A man who admitted stealing a handbag from a female visitor at Smith Cove was sentenced on Monday to a year in prison.
Sentencing Al Handel Pearson, Magistrate Valdis Foldats said any crime that negatively impacted the tourist industry had to be met with a deterrent sentence. The magistrate handed down a term of 12 months immediate imprisonment plus a suspended sentence, as well as community service.
Pearson, 42, pleaded guilty to stealing a handbag that belonged to a passenger from the Carnival Breeze cruise ship around noon on Dec. 30. She was in the water at Smith Cove at the time, with the handbag on the beach within her view.
She saw Pearson approach the bag and shouted at him to stop, but he grabbed it and ran. She and her husband gave chase, as did other people, including a tour bus operator and a New York policeman on vacation.

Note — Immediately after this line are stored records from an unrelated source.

(** * Phantom Subtitle Translator: the worker pipeline, embedded and verified

    The development follows [translation.worker.ts] (class
    [TranslationWorkerService]), [jobs.ts] ([createTranslationJob],
    [startWorker]) and [types.ts].

    - JavaScript numbers are IEEE binary64 values: Rocq's primitive [float].
    - Strings are byte strings; every literal of the source is ASCII. The
      string built-ins that depend on the character set ([trim],
      [toUpperCase], [parseInt]) are written out for strings of ASCII
      characters and are the engine's on any other string.
    - Values that come out of [JSON.parse] are dynamically typed: [JSON],
      with [option JSON] where [undefined] may appear.
    - [async] methods are sequential computations over a [World] that holds
      the event bus, the console, the vector index and the log of calls made
      to the outside; a computation either returns or throws.
    - What the program does not define itself is a parameter: the JavaScript
      built-ins that are not written out here ([JsEngine]), the subtitle
      library [srt-parser-2] ([SrtParser]) and the two remote services
      ([Upstream]). *)

From Stdlib Require Import List String Ascii ZArith Floats Bool Lia RelationClasses.
From Stdlib Require Import DecimalString DecimalPos DecimalZ.
Import ListNotations.

Local Open Scope string_scope.
Local Open Scope list_scope.

Declare Scope js_scope.
Delimit Scope js_scope with js.
Infix "^^" := String.append (at level 60, right associativity) : js_scope.
Local Open Scope js_scope.

(** ** Strings *)

Module Str.

(** The double quote, which a string literal here cannot hold. *)
Definition dq : string := String (ascii_of_nat 34) EmptyString.
(** The line feed [\n] and the backtick. *)
Definition lf_char : ascii := ascii_of_nat 10.
Definition lf : string := String lf_char EmptyString.
Definition backtick : string := String (ascii_of_nat 96) EmptyString.

(** [Array.prototype.join] on an array of strings. *)
Fixpoint join (sep : string) (l : list string) : string :=
  match l with
  | [] => ""
  | [x] => x
  | x :: rest => x ^^ sep ^^ join sep rest
  end.

(** [String.prototype.split] with a one-character separator: the segments
    between occurrences, the empty string giving one empty segment. *)
Fixpoint split (sep : ascii) (s : string) : list string :=
  match s with
  | EmptyString => [""]
  | String c rest =>
      if Ascii.eqb c sep then "" :: split sep rest
      else match split sep rest with
           | [] => [String c ""]
           | seg :: segs => String c seg :: segs
           end
  end.

(** A string of ASCII characters only. *)
Fixpoint ascii_only (s : string) : bool :=
  match s with
  | EmptyString => true
  | String c rest => (nat_of_ascii c <? 128)%nat && ascii_only rest
  end.

(** White space and line terminators of the ASCII range, as [trim] and
    [parseInt] skip them (tab, LF, VT, FF, CR, space). *)
Definition is_space (c : ascii) : bool :=
  let n := nat_of_ascii c in
  ((9 <=? n) && (n <=? 13) || (n =? 32))%nat.

Fixpoint trimStart (s : string) : string :=
  match s with
  | String c rest => if is_space c then trimStart rest else s
  | EmptyString => EmptyString
  end.

Fixpoint trimEnd (s : string) : string :=
  match s with
  | EmptyString => EmptyString
  | String c rest =>
      match trimEnd rest with
      | EmptyString => if is_space c then EmptyString else String c EmptyString
      | kept => String c kept
      end
  end.

(** [String.prototype.trim], on a string of ASCII characters. *)
Definition trim (s : string) : string := trimEnd (trimStart s).

(** The text after the first [>] of [s], when there is one. *)
Fixpoint after_gt (s : string) : option string :=
  match s with
  | EmptyString => None
  | String c rest => if Ascii.eqb c ">" then Some rest else after_gt rest
  end.

(** [s.replace(/<[^>]*>/g, '')], on [fuel >= length s]: at a [<] that a
    later [>] closes, the span up to the first such [>] is dropped; a [<]
    that nothing closes stays. *)
Fixpoint strip_tags_fuel (fuel : nat) (s : string) : string :=
  match fuel with
  | O => s
  | S fuel' =>
      match s with
      | EmptyString => EmptyString
      | String c rest =>
          if Ascii.eqb c "<" then
            match after_gt rest with
            | Some tail => strip_tags_fuel fuel' tail
            | None => s
            end
          else String c (strip_tags_fuel fuel' rest)
      end
  end.

Definition strip_tags (s : string) : string := strip_tags_fuel (String.length s) s.

(** [String.prototype.toUpperCase], on a string of ASCII characters. *)
Definition upper_char (c : ascii) : ascii :=
  let n := nat_of_ascii c in
  if ((97 <=? n) && (n <=? 122))%nat then ascii_of_nat (n - 32) else c.

Fixpoint toUpperCase (s : string) : string :=
  match s with
  | EmptyString => EmptyString
  | String c rest => String (upper_char c) (toUpperCase rest)
  end.

End Str.

(** ** Numbers *)

Module Num.

(** The double nearest to an integer (ties to even), as a numeric literal or
    [parseInt] produces it. *)
Definition of_Z (z : Z) : float := SF2Prim (binary_normalize 53 1024 z 0 false).

Definition of_nat (n : nat) : float := of_Z (Z.of_nat n).

Definition digit_value (c : ascii) : option Z :=
  let n := nat_of_ascii c in
  if ((48 <=? n) && (n <=? 57))%nat then Some (Z.of_nat (n - 48)) else None.

(** The longest prefix of decimal digits, read as an integer; [None] when
    the string does not start with a digit. *)
Fixpoint read_digits (acc : option Z) (s : string) : option Z :=
  match s with
  | EmptyString => acc
  | String c rest =>
      match digit_value c with
      | Some d => read_digits (Some (10 * match acc with Some a => a | None => 0 end + d)%Z) rest
      | None => acc
      end
  end.

(** [parseInt(s, 10)], on a string of ASCII characters. *)
Definition parseInt (s : string) : float :=
  let s := Str.trimStart s in
  let '(negative, body) :=
    match s with
    | String "-" rest => (true, rest)
    | String "+" rest => (false, rest)
    | _ => (false, s)
    end in
  match read_digits None body with
  | None => nan
  | Some z => if negative then (- of_Z z)%float else of_Z z
  end.

(** The integer a finite double stands for, when it is one. *)
Definition to_Z (f : float) : option Z :=
  match Prim2SF f with
  | S754_zero _ => Some 0%Z
  | S754_finite s m e =>
      let mag :=
        match e with
        | Z0 => Some (Z.pos m)
        | Zpos p => Some (Z.pos m * 2 ^ Z.pos p)%Z
        | Zneg p =>
            if (Z.pos m mod 2 ^ Z.pos p =? 0)%Z then Some (Z.pos m / 2 ^ Z.pos p)%Z else None
        end in
      match mag with
      | Some z => Some (if s then (- z)%Z else z)
      | None => None
      end
  | _ => None
  end.

Definition decimal (z : Z) : string := NilZero.string_of_int (Z.to_int z).

(** The number that a member typed [number] reads as in arithmetic:
    [undefined], the read of a member that is not there, is [NaN]. *)
Definition of_optional (v : option float) : float :=
  match v with
  | Some n => n
  | None => nan
  end.


End Num.

(** ** Dynamically typed values *)

(** What [JSON.parse] returns. A member of an object is looked up by the
    first field of that name. *)
#[warnings="-register-all"]
Inductive JSON : Type :=
| JNull
| JBool (b : bool)
| JNum (n : float)
| JStr (s : string)
| JArr (items : list JSON)
| JObj (fields : list (string * JSON)).

(** What a remote service throws: a shape of the provider's own. *)
Record UpstreamFault : Type := {
  fault_name : string;
  fault_message : string
}.

(** A thrown value: [new Error(message)] of the source, a [TypeError] or
    [SyntaxError] of the runtime, or the provider's fault as it arrived. *)
Inductive Thrown : Type :=
| Error (message : string)
| TypeError (message : string)
| SyntaxError (message : string)
| UpstreamError (fault : UpstreamFault).

(** The built-ins of the JavaScript engine that are used but not written out
    in this development. [JSON_parse] gives what [JSON.parse] returns or
    throws. [Number_toString_other] prints the numbers that are not integers
    of magnitude up to 2^53 (fractions, and the large numbers, of which the
    engine prints the shortest digits that read back as the same double);
    [StringToNumber] is the numeric reading of a string in a comparison.
    [trim_other], [toUpperCase_other] and [parseInt_other] are [trim],
    [toUpperCase] and [parseInt(_, 10)] on a string that holds a character
    outside ASCII, where the white space and the letters of Unicode count. *)
Class JsEngine : Type := {
  JSON_parse : string -> Thrown + JSON;
  JSON_stringify : JSON -> string;
  Number_toString_other : float -> string;
  StringToNumber : string -> float;
  trim_other : string -> string;
  toUpperCase_other : string -> string;
  parseInt_other : string -> float
}.

(** [error.message]. *)
Definition message_of (e : Thrown) : string :=
  match e with
  | Error m => m
  | TypeError m => m
  | SyntaxError m => m
  | UpstreamError f => fault_message f
  end.

Fixpoint lookup (k : string) (fields : list (string * JSON)) : option JSON :=
  match fields with
  | [] => None
  | (k', v) :: rest => if String.eqb k k' then Some v else lookup k rest
  end.

Definition cannot_read (what k : string) : Thrown :=
  TypeError ("Cannot read properties of " ^^ what ^^ " (reading '" ^^ k ^^ "')").

Definition not_a_function (what : string) : Thrown :=
  TypeError (what ^^ " is not a function").

Definition cannot_convert : Thrown :=
  TypeError "Cannot convert object to primitive value".

(** [v.k] for one of the member names the source reads, none of which is a
    built-in property of strings, numbers or arrays. *)
Definition get (v : option JSON) (k : string) : Thrown + option JSON :=
  match v with
  | None => inl (cannot_read "undefined" k)
  | Some JNull => inl (cannot_read "null" k)
  | Some (JObj fields) => inr (lookup k fields)
  | Some _ => inr None
  end.

(** Truthiness, as [||], [&&], [!] and [?:] test it. *)
Definition truthy (v : option JSON) : bool :=
  match v with
  | None => false
  | Some JNull => false
  | Some (JBool b) => b
  | Some (JNum n) => negb (PrimFloat.eqb n 0 || PrimFloat.is_nan n)
  | Some (JStr s) => negb (String.eqb s "")
  | Some (JArr _) => true
  | Some (JObj _) => true
  end.

(** [a || b]. *)
Definition or_else (a : option JSON) (b : JSON) : JSON :=
  match a with
  | Some v => if truthy a then v else b
  | None => b
  end.

Section Engine.
Context {engine : JsEngine}.

(** [String.prototype.trim]. *)
Definition String_trim (s : string) : string :=
  if Str.ascii_only s then Str.trim s else trim_other s.

(** [String.prototype.toUpperCase]. *)
Definition String_toUpperCase (s : string) : string :=
  if Str.ascii_only s then Str.toUpperCase s else toUpperCase_other s.

(** [parseInt(s, 10)]. *)
Definition parseInt (s : string) : float :=
  if Str.ascii_only s then Num.parseInt s else parseInt_other s.

(** [Number.prototype.toString()], also the number in a template literal.
    An integer of magnitude up to 2^53 prints as its decimal numeral. *)
Definition Number_toString (n : float) : string :=
  match Prim2SF n with
  | S754_nan => "NaN"
  | S754_infinity negative => if negative then "-Infinity" else "Infinity"
  | _ =>
      match Num.to_Z n with
      | Some z => if (Z.abs z <=? 2 ^ 53)%Z then Num.decimal z else Number_toString_other n
      | None => Number_toString_other n
      end
  end.

(** A value that converts to a primitive. An object out of [JSON.parse]
    prints through the [toString] of [Object.prototype], unless it has a
    member [toString] of its own: that member is never a function, and the
    conversion throws. An array prints its elements, so it converts when
    they do. *)
Fixpoint prints (v : JSON) : bool :=
  match v with
  | JArr items => forallb prints items
  | JObj fields =>
      match lookup "toString" fields with
      | Some _ => false
      | None => true
      end
  | _ => true
  end.

(** What a value that converts prints as. An array prints its elements
    joined by commas, [null] among them as nothing. *)
Fixpoint printed (v : JSON) : string :=
  match v with
  | JNull => "null"
  | JBool b => if b then "true" else "false"
  | JNum n => Number_toString n
  | JStr s => s
  | JArr items =>
      Str.join "," (map (fun x => match x with JNull => "" | _ => printed x end) items)
  | JObj _ => "[object Object]"
  end.

(** [undefined] prints as such. *)
Definition printed_any (v : option JSON) : string :=
  match v with
  | None => "undefined"
  | Some v => printed v
  end.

Pearson was caught and held until police arrived. The handbag was recovered.
The magistrate said that for theft of a handbag in a tourist area, his starting point would be one year for an offender with no previous convictions. He noted that Magistrate Kirsty-Ann Gunn had recently identified 12 months’ imprisonment as a suitable starting point for such offenses where the offender is of good character.
Pearson, who had previous convictions, was not of good character, the magistrate noted. Deterrence for this defendant required an increase to two years’ imprisonment to send a message to other offenders with convictions for property offenses, he indicated, before giving discounts.

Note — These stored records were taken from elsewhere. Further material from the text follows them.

(** * POS-MORALES: cart totals, stock guard, checkout and table flows

    A shallow embedding of the client logic of the point-of-sale front end:
    the cart totals, the stock guard of the product grid, the checkout
    handler of [POSPage.tsx], the table handlers and the draft list of
    [TablesPage.tsx], the void handler and the list partition of
    [InvoicesPage.tsx], and the server-sent-events hook.

    Conventions.
    - Monetary amounts and stock levels are JavaScript numbers; they are
      rationals here ([Q], compared with [==]), with [NaN] added where the
      source can produce it ([parseFloat], [Number]).  Rounding of IEEE
      doubles is not modelled.
    - Identifiers and counts (quantities, guests) are integers ([Z]).
    - An [async] handler is a program that awaits requests one at a time;
      the server is an arbitrary function of the requests seen so far. *)

From Stdlib Require Import ZArith QArith Qminmax List String DecimalString Bool Lia Permutation Sorted.
Import ListNotations.

Set Implicit Arguments.

(** ** JavaScript values *)

Module Js.

(** A JavaScript number: a rational or [NaN]. *)
Inductive number : Type :=
| NaN
| Num (q : Q).

(** [x < y]: false as soon as one side is [NaN]. *)
Definition lt (x y : number) : bool :=
  match x, y with
  | Num a, Num b => negb (Qle_bool b a)
  | _, _ => false
  end.

(** [x || 0] where [x] may be [undefined] (an optional chain that stopped):
    [undefined], [NaN] and [0] are falsy. *)
Definition or_zero (x : option number) : Q :=
  match x with
  | Some (Num q) => if Qeq_bool q 0 then 0 else q
  | _ => 0
  end.

(** [x || d] on a number. *)
Definition or_default (x : number) (d : Q) : Q :=
  match x with
  | Num q => if Qeq_bool q 0 then d else q
  | NaN => d
  end.

(** What a template literal prints for an integer [n] of magnitude at most
    2^53, as a length or a table number is: its decimal digits.  A number
    beyond that prints rounded, and from 1e21 on in exponent form, which is
    not modelled: the text of a toast that prints a number enters no
    statement below. *)
Definition showZ (n : Z) : string := NilZero.string_of_int (Z.to_int n).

Defense attorney Nicholas Dixey asked for a sentence of “time served” – Pearson being in custody since the incident – and community service so that he could make reparation to the community for what he had done.
Mr. Dixey said this approach would serve as a punishment; it would also have a rehabilitative effect, as it would impose a work structure in keeping with honest employment.
The attorney compared Pearson’s offense to pick-pocketing on Oxford Street in London, and suggested that such offenses in England and Wales would not attract sentences of imprisonment of a length that would be reserved for more serious offences of dishonesty.
In reply, the magistrate pointed out that while pick-pocketing was a problem that has been present on the streets of London since the time of Charles Dickens, thefts from tourist areas in the Cayman Islands was an alarming new development that merited a sentence of deterrence. Such offending had to be stopped before it becomes common, he emphasized.
Dealing with Pearson directly, the magistrate accepted from Mr. Dixey that his client was genuinely remorseful and recognized that his offense was bad for tourism.
Starting at the two-year mark, the magistrate said he would give a full one-third for Pearson’s guilty plea. Guidelines say full credit need not be given where evidence is overwhelming. In this case a bystander took a photo of Pearson sitting on the ground with two men holding him down and a handbag nearby.
Subtracting one-third to reflect the guilty plea and the remorse expressed by the offender, the magistrate reached 16 months. He said he also felt able to suspend four months of the sentence for two years, on the condition that the offender consent to undertake 80 hours of community service.
Pearson did consent. He is to receive credit for his two-plus months in custody.